The combination of LHC Group with Optum Health, which works with over 100 health plans, unites two organizations dedicated to providing compassionate and comprehensive care to patients and their families. LHC Group’s history of high-quality home and community-based care matched with Optum’s extensive value-based care experience and resources will accelerate the combined companies’ ability to deliver integrated care, improving outcomes and patient experiences.
“LHC Group’s sophisticated care coordination capabilities and its warm, human touch is so important for home care, and will greatly enhance the reach of Optum’s value-based capabilities along the full continuum of care, including primary care, home and community care, virtual care, behavioral health and ambulatory surgery,” said Dr. Wyatt Decker, CEO, Optum Health. “We greatly admire how the people of LHC Group have created a culture that enables them to be a trusted health care partner to patients and their families when they need it the most, and we look forward to working with and learning from them.”
“Since our founding in 1994, ‘it’s all about helping people’ has been the core of our mission, and as part of the Optum team and its value-based capabilities, we will be able to expand our patient-centered mission and help drive best care practices across the country,” said Keith G. Myers, LHC Group’s chairman and CEO. “Working together as organizations committed to caring for the most vulnerable in society will help us more effectively and efficiently deliver high quality and increasingly value-based care in the home.”
LHC Group’s 30,000 employees, including frontline care providers and administrative and support personnel, provide more than 12 million annual in-home patient-focused interventions and is widely recognized as one of the highest-quality providers of in-home care, with quality scores consistently running more than one-third higher than industry norms.
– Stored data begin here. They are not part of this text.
(** The counter moves on; nothing was sealed. *)
Lemma numbers_skip next sent queue log s :
  numbers_inv next sent queue log -> numbers_inv (upd s (next s + 1) next) sent queue log.
Proof.
  intros [H1 H2 H3 H4 H5 H6]. split; try done.
  - eapply Forall_impl; [done |]. intros. by apply issued_upd.
  - intros s' k p Hp. by eapply issued_upd, H3.
  - eapply Forall_impl; [done |]. intros. by apply issued_upd.
Qed.

Lemma numbers_seal next sent queue log s keys :
  numbers_inv next sent queue log -> 0 <= next s ->
  numbers_inv (upd s (next s + 1) next) sent queue (log ++ [(s, next s, keys)]).
Proof.
  intros Hinv H0. pose proof Hinv as [H1 H2 _ _ _ _].
  destruct (numbers_skip _ _ _ _ s Hinv) as [H1' _ H3 H4 H5 H6]. split; try done.
  - apply Forall_app. split; [done |]. constructor; [by apply issued_self | constructor].
  - rewrite fmap_app. apply NoDup_app. split_and!; [done | | apply NoDup_singleton].
    intros e He Hs. apply list_elem_of_singleton in Hs. change (slot (s, next s, keys)) with (s, next s) in Hs.
    subst. apply list_elem_of_fmap in He as (e & He & Hin). rewrite Forall_forall in H1.
    specialize (H1 _ Hin). rewrite <- He in H1. by eapply not_issued_self.
Qed.

(** The number just issued is neither queued nor recorded. *)
Lemma numbers_new next sent queue log s :
  numbers_inv next sent queue log ->
  (s, next s) ∉ out_slot <$> queue /\ map_find (next s) (sent s) = None.
Proof.
  intros [_ _ H3 H4 _ _]. split.
  - intros Hin. apply list_elem_of_fmap in Hin as (o & He & Hin). rewrite Forall_forall in H4.
    specialize (H4 _ Hin). rewrite <- He in H4. by eapply not_issued_self.
  - destruct (map_find (next s) (sent s)) eqn:E; [| done]. apply H3 in E. by apply not_issued_self in E.
Qed.

Lemma numbers_enqueue next sent queue log o :
  numbers_inv next sent queue log -> issued next (out_slot o) -> out_slot o ∉ out_slot <$> queue ->
  map_find o.(out_pn) (sent o.(out_space)) = None -> numbers_inv next sent (queue ++ [o]) log.
Proof.
  intros [H1 H2 H3 H4 H5 H6] Hi Hq Hf. split; try done.
  - apply Forall_app. split; [done |]. constructor; [done | constructor].
  - rewrite fmap_app. apply NoDup_app. split_and!; [done | | apply NoDup_singleton].
    intros e He Hs. apply list_elem_of_singleton in Hs. by subst.
  - intros o' Ho. apply elem_of_app in Ho as [? | Ho]; [by apply H6 |].
    apply list_elem_of_singleton in Ho. by subst.
Qed.

Lemma sendPacket_inv `{C : Crypto} sendto now s payload ae cw c ok c' :
  conn_inv c -> c.(nextPn) s + 1 < 2 ^ 63 ->
  (forall packet, quicProtectPacket (c.(sendKeys) s) (packetHeader s (c.(nextPn) s) (zlen payload) c)
                    payload (c.(nextPn) s) 2 = Ret packet ->
     c.(recovery).(m_bytesInFlight) + zlen packet < 2 ^ 64) ->
  sendPacket sendto now s payload ae cw c = Ret (ok, c') -> conn_inv c'.
Proof.
  intros Hinv Hnext Hsize. pose proof Hinv as [Hr Hc Hx Hn]. unfold sendPacket.
  destruct (keys_valid (c.(sendKeys) s)); cbn [negb]; [| by intros [= <- <-]].
  pose proof (Hx s) as Hxs. destruct (numbers_new _ _ _ _ s Hn) as [Hq Hf].
  assert (u64 (c.(nextPn) s + 1) = c.(nextPn) s + 1) as -> by (apply Z.mod_small; lia).
  assert (Hx' : forall s', 0 <= upd s (c.(nextPn) s + 1) c.(nextPn) s' < 2 ^ 63).
  { intros s'. unfold upd. case_decide; subst; [lia | apply Hx]. }
  change (packetHeader s (c.(nextPn) s) (zlen payload) (set_nextPn _ c))
    with (packetHeader s (c.(nextPn) s) (zlen payload) c).
  destruct (quicProtectPacket _ _ _ _ _) as [packet | | |] eqn:E; try done; cycle 1.
  { intros [= <- <-]. split; try done. by apply numbers_skip. }
  pose proof (numbers_seal _ _ _ _ s (c.(sendKeys) s) Hn ltac:(lia)) as Hseal.
  destruct cw.
  - intros [= <- <-]. split; try done. apply numbers_enqueue; try done. apply issued_self; lia.
  - intros Heq. set (c1 := add_sealed _ _) in *.
    pose proof (sendNow_inv sendto now s (c.(nextPn) s) packet ae c1) as Hi.
    injection Heq as Heq. rewrite Heq in Hi. apply Hi; try done.
    + apply issued_self; lia.
    + by apply Hsize.
Qed.

Lemma sendZeroRttPacket_inv `{C : Crypto} keys payload ae c ok c' :
  conn_inv c -> c.(nextPn) QuicPnApplication + 1 < 2 ^ 63 ->
  sendZeroRttPacket keys payload ae c = Ret (ok, c') -> conn_inv c'.
Proof.
  intros Hinv Hnext. pose proof Hinv as [Hr Hc Hx Hn]. unfold sendZeroRttPacket.
  destruct (keys_valid keys); cbn [negb]; [| by intros [= <- <-]].
  set (s := QuicPnApplication) in *.
  pose proof (Hx s) as Hxs. destruct (numbers_new _ _ _ _ s Hn) as [Hq Hf].
  assert (u64 (c.(nextPn) s + 1) = c.(nextPn) s + 1) as -> by (apply Z.mod_small; lia).
  assert (Hx' : forall s', 0 <= upd s (c.(nextPn) s + 1) c.(nextPn) s' < 2 ^ 63).
  { intros s'. unfold upd. case_decide; subst; [lia | apply Hx]. }
  destruct (quicProtectPacket _ _ _ _ _) as [packet | | |] eqn:E; try done; intros [= <- <-].
  - split; try done. apply numbers_enqueue; try done; [| apply issued_self; lia].
    apply numbers_seal; [done | lia].
  - split; try done. by apply numbers_skip.
Qed.

(** ** Any history *)

Section Histories.
Context `{C : Crypto}.

(** One handler.  The side conditions keep the sums in 64 bits. *)
Inductive conn_step : Conn -> Conn -> Prop :=
  | cs_packet sendto now s payload ae cw c ok c' :
      c.(nextPn) s + 1 < 2 ^ 63 ->
      (forall packet, quicProtectPacket (c.(sendKeys) s)
                        (packetHeader s (c.(nextPn) s) (zlen payload) c)
                        payload (c.(nextPn) s) 2 = Ret packet ->
         c.(recovery).(m_bytesInFlight) + zlen packet < 2 ^ 64) ->
      sendPacket sendto now s payload ae cw c = Ret (ok, c') -> conn_step c c'
  | cs_zero keys payload ae c ok c' :
      c.(nextPn) QuicPnApplication + 1 < 2 ^ 63 ->
      sendZeroRttPacket keys payload ae c = Ret (ok, c') -> conn_step c c'
  | cs_loop sendto now c :
      c.(recovery).(m_bytesInFlight) + queue_size c.(sendQueue) < 2 ^ 64 ->
      conn_step c (sendLoop_round sendto now c)
  | cs_ack sendto now s frame c c' :
      ack_wf frame ->
      (let acked := total_size (map raw (onAckReceived s frame now c.(recovery)).1.2) in
       c.(cc).(Reno.m_cwnd) + acked < 2 ^ 64 /\ c.(cc).(Reno.m_mss) * acked < 2 ^ 64) ->
      handleAck sendto now s frame c = Ret c' -> conn_step c c'
  | cs_pto sendto now c : conn_step c (ptoRound sendto now c)
  | cs_keys c : conn_step c (maybeUpdateSendKeys c)
  | cs_crypto buf off c : conn_step c (set_crypto buf off c).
The LHC Group leadership team will continue forward as part of Optum Health.
The agreement calls for the acquisition of LHC Group’s common stock for $170 per share in cash and is expected to close in the second half of 2022 subject to LHC Group shareholder approvals, regulatory approvals and other customary closing conditions. Co-founders Keith and Ginger Myers will personally invest $10 million in UnitedHealth Group stock following the close of the combination. The acquisition is expected to be neutral to UnitedHealth Group’s outlook for adjusted net earnings per share in 2022, modestly accretive in 2023, and advancing strongly in subsequent years.
Optum is a leading information and technology-enabled health services business dedicated to helping make the health system work better for everyone. With more than 190,000 people worldwide, Optum delivers intelligent, integrated solutions that help to modernize the health system and improve overall population health. Optum is part of UnitedHealth Group (NYSE: UNH). For more information, visit www.Optum.com.
About LHC Group
LHC Group, Inc. is a national provider of in-home healthcare services and innovations, providing quality, value-based healthcare to patients primarily within the comfort and privacy of their home or place of residence. LHC Group’s services cover a wide range of healthcare needs for patients and families dealing with illness, injury, or chronic conditions. The company’s 30,000 employees deliver home health, hospice, home- and community-based services, and facility-based care from 964 locations in 37 states and the District of Columbia – reaching 60 percent of the U.S. population aged 65 and older. LHC Group is the preferred in-home healthcare partner for 435 leading hospitals around the country. For more information, visit www.LHCGroup.com. SVB Leerink and Jefferies LLC served as financial advisors to LHC Group.
Additional Information and Where to Find It
This press release may be deemed solicitation material in respect of the proposed acquisition of LHC by UnitedHealth Group. In connection with the proposed acquisition, LHC will file with the SEC and furnish to LHC Group’s stockholders a proxy statement and other relevant documents. This communication does not constitute a solicitation of any vote or approval. LHC Group stockholders are urged to read the proxy statement when it becomes available and any other documents to be filed with the SEC in connection with the proposed acquisition or incorporated by reference in the proxy statement because they will contain important information about the proposed acquisition.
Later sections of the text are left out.